Wendy Wong for AWS Community Builders

Posted on Aug 9, 2022 • Edited on Aug 11, 2022

How to ETL with AWS Glue and Amazon Glue Studio to transform your data - Part 2

#tutorial #glue #aws #beginners

Introduction

In the previous blog you mastered ETL using sample sales data for both Amazon Glue Studio and AWS Glue.

The third tutorial explored how you may query data from your Amazon S3 bucket using Amazon Athena and create data visualizations from an Amazon Athena table in Amazon QuickSight that references the sales database stored in the AWS Data Catalog.

In this new tutorial, you will learn how to:

a) Locate open source datasets for your passion project, build a test or production workload that you can use with AWS services.

b) Complete data transformation with your own data using both Amazon Glue and Amazon Glue Studio.

Where can you find interesting open source datasets for analytics and machine learning projects?

Kaggle.com

Government websites e.g. data.gov, data.gov.uk, data.gov.au.

Google data search

Census data e.g. Australian census

UCI Machine Learning Repository

Solution Architecture overview - AWS Glue

Tutorial 1: Data Transformation with AWS Glue

Step 1: In this tutorial, download the DOHMH New York City Restaurant Inspections data as a csv file from this link

A preview of the raw dataset:

Step 2: Log into your AWS account. If you do not have an AWS account you may create one here

Step 3: You may follow the instructions here to create your first S3 bucket and give it a name new-york-restaurant-inspections.
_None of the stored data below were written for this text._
(* ===== verification/RetryQueue.v ===== *)
(** * Persistent retry backlog ([nas_storage/retry_queue.py])

    The sqlite table is the list of its rows in insertion order, the payload
    directory a map from file names to contents.  [uuid.uuid4()] and
    [time.monotonic()] are arguments of the call; so are the faults of the two
    operations that can raise inside [enqueue].  Log lines and gauges are not
    modelled. *)
From S2P Require Import Prelude.
Open Scope Z_scope.

(** [PutResult.status] of the uploader *)
Inductive put_status :=
| uploaded | skipped_idempotent | queued | put_hard_floor_blocked | skipped_etag_overwrite.

#[export] Instance put_status_eq_dec : EqDecision put_status.
Proof. solve_decision. Defined.

(** ** The interface [drain] uses: [uploader.put(..., suppress_enqueue=True)] *)

Class Uploader (U : Type) := {
  up_put_suppressed : bytes → string → string → proc U put_status; (* data, key, sha256 *)
  (** Is the content stored under the key, as far as the store can tell? *)
  up_stored : U → string → string → Prop }.

(** What the queue relies on. *)
Class UploaderLaws (U : Type) `{Uploader U} := {
  (** A put that succeeds without queueing has stored the object. *)
  up_put_stored : ∀ data key sha u u' st,
    up_put_suppressed data key sha u = (u', Ok st) → st ≠ queued → up_stored u' key sha;
  (** Later puts of the drain never remove a stored object. *)
  up_put_mono : ∀ data key sha u u' r k s,
    up_put_suppressed data key sha u = (u', r) → up_stored u k s → up_stored u' k s }.

(** ** Data *)

Inductive row_state := pending | in_flight | quarantined | succeeded.

#[export] Instance row_state_eq_dec : EqDecision row_state.
Proof. solve_decision. Defined.

Record rq_row := RqRow {
  r_id : string; r_key : string; r_sha256 : string; r_payload_file : string;
  r_payload_bytes : Z; r_state : row_state; r_enqueue_ts : Z; r_updated_ts : option Z }.

Record rq_config := RqConfig { max_segments : Z; max_bytes : Z; hard_floor : Z }.

Record rq := Rq { rq_rows : list rq_row; rq_payloads : gmap string bytes }.

Inductive enqueue_status := enq_ok | hard_floor_blocked.
Record EnqueueResult := MkEnqueueResult { e_status : enqueue_status; e_item_id : string }.

Record DrainStats := MkDrainStats { drained : nat; failed : nat; skipped : nat }.

(** ** Queries *)

Definition is_pending (r : rq_row) : bool := bool_decide (r_state r = pending).
Definition is_quarantined (r : rq_row) : bool := bool_decide (r_state r = quarantined).
(** [state IN ('pending', 'quarantined')] *)
Definition is_active (r : rq_row) : bool := is_pending r || is_quarantined r.

Definition count_rows (p : rq_row → bool) (rows : list rq_row) : Z :=
  Z.of_nat (length (List.filter p rows)).
Definition sum_bytes (p : rq_row → bool) (rows : list rq_row) : Z :=
  foldr (λ r acc, r_payload_bytes r + acc) 0 (List.filter p rows).

Definition total_bytes (q : rq) (include_quarantined : bool) : Z :=
  sum_bytes (if include_quarantined then is_active else is_pending) (rq_rows q).
Definition depth (q : rq) (include_quarantined : bool) : Z :=
  count_rows (if include_quarantined then is_active else is_pending) (rq_rows q).
Definition resume_on_startup (q : rq) : Z := depth q true.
Step 4: Click the bucket and select Create Folder.

Create two folders within the Amazon S3 bucket and name them raw and processed respectively as shown below:

Step 5: Upload and click add file to the folder raw

Step 6: Set up basic IAM permissions to use AWS Glue console. You may follow the blog for more details.

If you need to access more Amazon resources such as Amazon Sagemaker Notebooks, you may follow the instructions here.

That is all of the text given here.